▶ ABOUT THIS TASK:
Among the lines below, copy exactly those from the one with "apply list.NoDup_app. split_and!;" through the one with "unfold by_merchant. induction", counting both ends.

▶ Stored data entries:
(* ===== verification/Subscriptions.v ===== *)
(** * Recurring subscriptions: frontend/src/utils/subscriptions.ts

    Amounts are bigints; percentages and months are doubles.  A [Map] keeps its
    keys in the order they were first set.  [localeCompare] is the browser's. *)
From S2P Require Import Prelude JsLang Double Floats StableSort.
From stdpp Require Import sorting.
Local Open Scope Z_scope.

Record Subscription := {
  sub_id : string;
  sub_merchant : string;
  monthlyAmount : Z;
  sub_tokenSymbol : string;
  allowanceRemaining : Z;
  allowanceTotal : Z;
  sub_active : bool
}.

Definition totalMonthlyBurn (subscriptions : list Subscription) : Z :=
  fold_left (fun sum s => if sub_active s then sum + monthlyAmount s else sum) subscriptions 0.

Definition allowanceRemainingPercent (s : Subscription) : double :=
  if allowanceTotal s <=? 0 then dint 0
  else
    let raw := ddiv_pos (Number_double (Z.quot (allowanceRemaining s * 10000) (allowanceTotal s))) 100 in
    Math_max (dint 0) (Math_min (dint 100) raw).

Definition monthsOfRunway (s : Subscription) : double :=
  if monthlyAmount s <=? 0 then DInf false
  else Number_double (Z.quot (allowanceRemaining s) (monthlyAmount s)).

Definition isRunningLow (s : Subscription) : bool :=
  sub_active s && (allowanceRemaining s <? monthlyAmount s).

Record MerchantMrr := { mm_merchant : string; activeSubscribers : Z; mrr : Z }.

(** The entry of a merchant with one more subscription, at its place in the map. *)
Fixpoint add_subscription (s : Subscription) (entries : list MerchantMrr) : list MerchantMrr :=
  match entries with
  | [] => [{| mm_merchant := sub_merchant s; activeSubscribers := 1; mrr := monthlyAmount s |}]
  | e :: entries =>
      if bool_decide (mm_merchant e = sub_merchant s) then
        {| mm_merchant := mm_merchant e; activeSubscribers := activeSubscribers e + 1;
           mrr := mrr e + monthlyAmount s |} :: entries
      else e :: add_subscription s entries
  end.

Definition by_merchant (subscriptions : list Subscription) : list MerchantMrr :=
  fold_left (fun entries s => if sub_active s then add_subscription s entries else entries) subscriptions [].

Definition merchantMrrBreakdown (localeCompare : string -> string -> Z) (subscriptions : list Subscription) :
    list MerchantMrr :=
  stable_sort (fun a b => localeCompare (mm_merchant a) (mm_merchant b) <=? 0) (by_merchant subscriptions).

(** ** The breakdown *)

Definition Zsum (xs : list Z) : Z := fold_right Z.add 0 xs.
Definition subscribers (m : string) (ss : list Subscription) : list Subscription :=
  List.filter (fun s => sub_active s && bool_decide (sub_merchant s = m)) ss.

(** The entries are those of the subscriptions read so far. *)
Definition tallies (ss : list Subscription) (entries : list MerchantMrr) : Prop :=
  NoDup (map mm_merchant entries) /\
  (forall e, e ∈ entries ->
     mrr e = Zsum (map monthlyAmount (subscribers (mm_merchant e) ss)) /\
     activeSubscribers e = Z.of_nat (length (subscribers (mm_merchant e) ss)) /\
     subscribers (mm_merchant e) ss <> []) /\
  (forall m, m ∉ map mm_merchant entries -> subscribers m ss = []) /\
  Zsum (map mrr entries) = totalMonthlyBurn ss.

Lemma Zsum_app xs ys : Zsum (xs ++ ys) = Zsum xs + Zsum ys.
Proof. unfold Zsum. induction xs; simpl; lia. Qed.

Lemma Zsum_perm xs ys : xs ≡ₚ ys -> Zsum xs = Zsum ys.
Proof. unfold Zsum. induction 1; simpl; lia. Qed.

Lemma burn_snoc ss s :
  totalMonthlyBurn (ss ++ [s]) = totalMonthlyBurn ss + (if sub_active s then monthlyAmount s else 0).
Proof. unfold totalMonthlyBurn. rewrite fold_left_app. simpl. case_match; lia. Qed.

Lemma subscribers_snoc m ss s :
  subscribers m (ss ++ [s]) =
  subscribers m ss ++ (if sub_active s && bool_decide (sub_merchant s = m) then [s] else []).
Proof. unfold subscribers. by rewrite List.filter_app. Qed.

Lemma add_merchants s entries :
  map mm_merchant (add_subscription s entries) =
  map mm_merchant entries ++
    (if bool_decide (sub_merchant s ∈ map mm_merchant entries) then [] else [sub_merchant s]).
Proof.
  induction entries as [|e entries IH]; [done|]. simpl.
  destruct (decide (mm_merchant e = sub_merchant s)) as [He|He].
  - rewrite (bool_decide_eq_true_2 (mm_merchant e = _)) by done.
    rewrite bool_decide_eq_true_2; [simpl; by rewrite app_nil_r|].
    rewrite He. by left.
  - rewrite (bool_decide_eq_false_2 (mm_merchant e = _)) by done. simpl. rewrite IH. f_equal. f_equal.
    erewrite bool_decide_ext; [reflexivity|]. rewrite elem_of_cons. naive_solver.
Qed.

Lemma add_elem s entries e : NoDup (map mm_merchant entries) ->
  e ∈ add_subscription s entries ->
  (mm_merchant e <> sub_merchant s /\ e ∈ entries) \/
  (mm_merchant e = sub_merchant s /\
   ((exists e0, e0 ∈ entries /\ mm_merchant e0 = sub_merchant s /\
       mrr e = mrr e0 + monthlyAmount s /\ activeSubscribers e = activeSubscribers e0 + 1) \/
    (sub_merchant s ∉ map mm_merchant entries /\ mrr e = monthlyAmount s /\ activeSubscribers e = 1))).
Proof.
  induction entries as [|e0 entries IH]; simpl; intros Hn.
  - intros ->%list_elem_of_singleton. right. split; [done|]. right. split; [apply not_elem_of_nil|done].
  - apply list.NoDup_cons in Hn as [Hnot Hn]. case_bool_decide as He.
    + intros [->|Hin]%elem_of_cons.
      * right. split; [done|]. left. exists e0. simpl. split_and!; try done. left.
      * left. split; [|by right]. intros Heq. apply Hnot. rewrite He, <- Heq. by apply (list_elem_of_fmap_2 mm_merchant).
    + intros [->|Hin]%elem_of_cons; [left; split; [done|left]|].
      destruct (IH Hn Hin) as [[H1 H2]|(H1 & [(e1 & H2 & H3)|(H2 & H3)])].
      * left. split; [done|by right].
      * right. split; [done|]. left. exists e1. split; [by right|done].
      * right. split; [done|]. right. split; [|done]. intros [?|?]%elem_of_cons; done.
Qed.

Lemma add_total s entries : Zsum (map mrr (add_subscription s entries)) = Zsum (map mrr entries) + monthlyAmount s.
Proof. unfold Zsum. induction entries as [|e entries IH]; simpl; [lia|]. case_bool_decide; simpl; lia. Qed.

Lemma tallies_add ss s entries : tallies ss entries ->
  tallies (ss ++ [s]) (if sub_active s then add_subscription s entries else entries).
Proof.
  intros (Hn & He & Hm & Ht). unfold tallies. rewrite burn_snoc. destruct (sub_active s) eqn:Ha.
  2: { split_and!; try done; [| |lia].
       - intros e Hin. rewrite subscribers_snoc, Ha, app_nil_r. by apply He.
       - intros m Hin. rewrite subscribers_snoc, Ha, app_nil_r. by apply Hm. }
  split_and!.
  - rewrite add_merchants. case_bool_decide as Hin; [by rewrite app_nil_r|].
    apply list.NoDup_app. split_and!; [done| |apply NoDup_singleton].
    intros m Hm1 ->%list_elem_of_singleton. done.
  - intros e [[Hne Hin]|(Heq & Hcase)]%add_elem; [| |done].
    + rewrite subscribers_snoc, Ha, bool_decide_eq_false_2, app_nil_r by congruence. by apply He.
    + rewrite subscribers_snoc, Ha, bool_decide_eq_true_2 by done. simpl. rewrite map_app, Zsum_app, length_app.
      simpl. split_and!; [| |by destruct (subscribers _ _)].
      * destruct Hcase as [(e0 & H0 & Hm0 & -> & _)|(Hnot & -> & _)].
        -- destruct (He e0 H0) as (-> & _). rewrite Heq, Hm0. lia.
        -- rewrite Heq, (Hm _ Hnot). simpl. lia.
      * destruct Hcase as [(e0 & H0 & Hm0 & _ & ->)|(Hnot & _ & ->)].
        -- destruct (He e0 H0) as (_ & -> & _). rewrite Heq, Hm0. lia.
        -- rewrite Heq, (Hm _ Hnot). simpl. lia.
  - intros m Hin. rewrite add_merchants in Hin. rewrite subscribers_snoc, Ha, (Hm m), bool_decide_eq_false_2; [done| |].
    + intros <-. apply Hin. rewrite elem_of_app. case_bool_decide; [by left|right; by left].
    + intros Hin'. apply Hin. rewrite elem_of_app. by left.
  - rewrite add_total. lia.
Qed.

Lemma by_merchant_tallies ss : tallies ss (by_merchant ss).
Proof.
  unfold by_merchant. induction ss as [|s ss IH] using rev_ind.
  { split_and!; try done; [constructor|]. intros e He%not_elem_of_nil. done. }
  rewrite fold_left_app. simpl. by apply tallies_add.
Qed.

(** The merchant view: one entry per merchant with an active subscription,
    with the number and the sum of exactly its active subscriptions; the
    entries sum up to the subscriber's monthly burn; and they come in the order
    of the browser's comparison, where it is one. *)
Theorem mrr_breakdown_exact localeCompare ss :
  let out := merchantMrrBreakdown localeCompare ss in
  NoDup (map mm_merchant out) /\
  (forall m, m ∈ map mm_merchant out <-> subscribers m ss <> []) /\
  (forall e, e ∈ out ->
     mrr e = Zsum (map monthlyAmount (subscribers (mm_merchant e) ss)) /\
     activeSubscribers e = Z.of_nat (length (subscribers (mm_merchant e) ss))) /\
  Zsum (map mrr out) = totalMonthlyBurn ss /\
  ((forall a b, localeCompare a b <= 0 \/ localeCompare b a <= 0) ->
   (forall a b c, localeCompare a b <= 0 -> localeCompare b c <= 0 -> localeCompare a c <= 0) ->
   StronglySorted (fun a b => (localeCompare (mm_merchant a) (mm_merchant b) <=? 0) = true) out).
Proof.
  intros out. destruct (by_merchant_tallies ss) as (Hn & He & Hm & Ht).
  assert (Hp : out ≡ₚ by_merchant ss) by apply stable_sort_perm.
  split_and!.
  - by rewrite Hp.
  - intros m. rewrite Hp. split.
    + intros (e & -> & Hin)%list_elem_of_fmap. by apply He.
    + intros Hne. destruct (decide (m ∈ map mm_merchant (by_merchant ss))) as [|Hnot]; [done|].
      destruct Hne. by apply Hm.
  - intros e Hin. rewrite Hp in Hin. split; by apply He.
  - rewrite <- Ht. apply Zsum_perm. by rewrite Hp.
  - intros Htot Htr. apply (stable_sort_sorted _ (fun _ => True)); intros; rewrite ?Z.leb_le in *; eauto.
    by apply list.Forall_true.
Qed.

(** ** The meters *)

Lemma Number_double_positive q : 1 <= q -> Number_double q <> dint 0.
Proof.
  intros Hq Heq. assert (H : dle (Number_double 1) (dint 0)) by (rewrite <- Heq; by apply Number_double_mono).
  rewrite Number_double_small in H by lia. unfold dle, dint in H. simpl in H. pose proof TICK_pos. lia.
Qed.

(** The meters of a subscription: the percentage stays between 0 and 100
    and never falls when the allowance grows; a subscription with a charge and
    an allowance is low exactly when it is active and has not one whole month
    left; without a charge the months are infinite. *)
Theorem subscription_meters s :
  dle (dint 0) (allowanceRemainingPercent s) /\ dle (allowanceRemainingPercent s) (dint 100) /\
  (forall s', allowanceTotal s' = allowanceTotal s -> allowanceRemaining s <= allowanceRemaining s' ->
     dle (allowanceRemainingPercent s) (allowanceRemainingPercent s')) /\
  (0 < monthlyAmount s -> 0 <= allowanceRemaining s ->
     isRunningLow s = true <-> sub_active s = true /\ monthsOfRunway s = dint 0) /\
  (monthlyAmount s <= 0 -> monthsOfRunway s = DInf false).
Proof.
  assert (Hraw : forall x, is_NaN (Number_double x) = false) by (intros; apply of_ticks_number).
  assert (H0 : dle (dint 0) (dint 100)) by (unfold dle, dint; pose proof TICK_pos; simpl; lia).
  unfold allowanceRemainingPercent. split_and!.
  - destruct (allowanceTotal s <=? 0); [by apply dle_refl|].
    apply Math_max_spec; [done|]. apply Math_min_number; [done|]. by apply ddiv_pos_number.
  - destruct (allowanceTotal s <=? 0); [done|].
    edestruct (Math_max_spec (dint 0)) as (_ & _ & [-> | ->]); [done|apply Math_min_number; [done|by apply ddiv_pos_number]|done|].
    apply Math_min_spec; [done|]. by apply ddiv_pos_number.
  - intros s' Ht Hr. rewrite Ht. destruct (Z.leb_spec (allowanceTotal s) 0) as [|Hpos]; [by apply dle_refl|].
    apply Math_max_mono; [done|]. apply Math_min_mono; [done|]. apply ddiv_pos_mono; [lia|].
    apply Number_double_mono. apply Z.quot_le_mono; lia.
  - intros Hm Hr. unfold isRunningLow, monthsOfRunway. rewrite (proj2 (Z.leb_gt _ _)) by lia.
    rewrite andb_true_iff, Z.ltb_lt. split; intros [Ha H]; split; try done.
    + by rewrite Z.quot_small by lia.
    + destruct (Z.lt_ge_cases (allowanceRemaining s) (monthlyAmount s)) as [|Hge]; [done|].
      destruct (Number_double_positive (Z.quot (allowanceRemaining s) (monthlyAmount s))); [|done].
      apply Z.quot_le_lower_bound; lia.
  - intros H. unfold monthsOfRunway. by rewrite (proj2 (Z.leb_le _ _)).
Qed.

(** ** Examples *)

Definition plan (m : string) (monthly remaining : Z) (on : bool) : Subscription := {|
  sub_id := "s"; sub_merchant := m; monthlyAmount := monthly; sub_tokenSymbol := "USDC";
  allowanceRemaining := remaining; allowanceTotal := 100; sub_active := on |}.

Example breakdown_of_three :
  merchantMrrBreakdown (fun a b => Z.of_nat (String.length a) - Z.of_nat (String.length b))
    [plan "video" 10 30 true; plan "news" 5 3 true; plan "video" 7 9 true; plan "gym" 50 0 false] =
  [{| mm_merchant := "news"; activeSubscribers := 1; mrr := 5 |};
   {| mm_merchant := "video"; activeSubscribers := 2; mrr := 17 |}].
Proof. vm_refl. Qed.
Example a_third_left : allowanceRemainingPercent (plan "news" 5 33 true) = dint 33.
Proof. vm_refl. Qed.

▶ EXERCISE SOLUTION:
    apply list.NoDup_app. split_and!; [done| |apply NoDup_singleton].
    intros m Hm1 ->%list_elem_of_singleton. done.
  - intros e [[Hne Hin]|(Heq & Hcase)]%add_elem; [| |done].
    + rewrite subscribers_snoc, Ha, bool_decide_eq_false_2, app_nil_r by congruence. by apply He.
    + rewrite subscribers_snoc, Ha, bool_decide_eq_true_2 by done. simpl. rewrite map_app, Zsum_app, length_app.
      simpl. split_and!; [| |by destruct (subscribers _ _)].
      * destruct Hcase as [(e0 & H0 & Hm0 & -> & _)|(Hnot & -> & _)].
        -- destruct (He e0 H0) as (-> & _). rewrite Heq, Hm0. lia.
        -- rewrite Heq, (Hm _ Hnot). simpl. lia.
      * destruct Hcase as [(e0 & H0 & Hm0 & _ & ->)|(Hnot & _ & ->)].
        -- destruct (He e0 H0) as (_ & -> & _). rewrite Heq, Hm0. lia.
        -- rewrite Heq, (Hm _ Hnot). simpl. lia.
  - intros m Hin. rewrite add_merchants in Hin. rewrite subscribers_snoc, Ha, (Hm m), bool_decide_eq_false_2; [done| |].
    + intros <-. apply Hin. rewrite elem_of_app. case_bool_decide; [by left|right; by left].
    + intros Hin'. apply Hin. rewrite elem_of_app. by left.
  - rewrite add_total. lia.
Qed.

Lemma by_merchant_tallies ss : tallies ss (by_merchant ss).
Proof.
  unfold by_merchant. induction ss as [|s ss IH] using rev_ind.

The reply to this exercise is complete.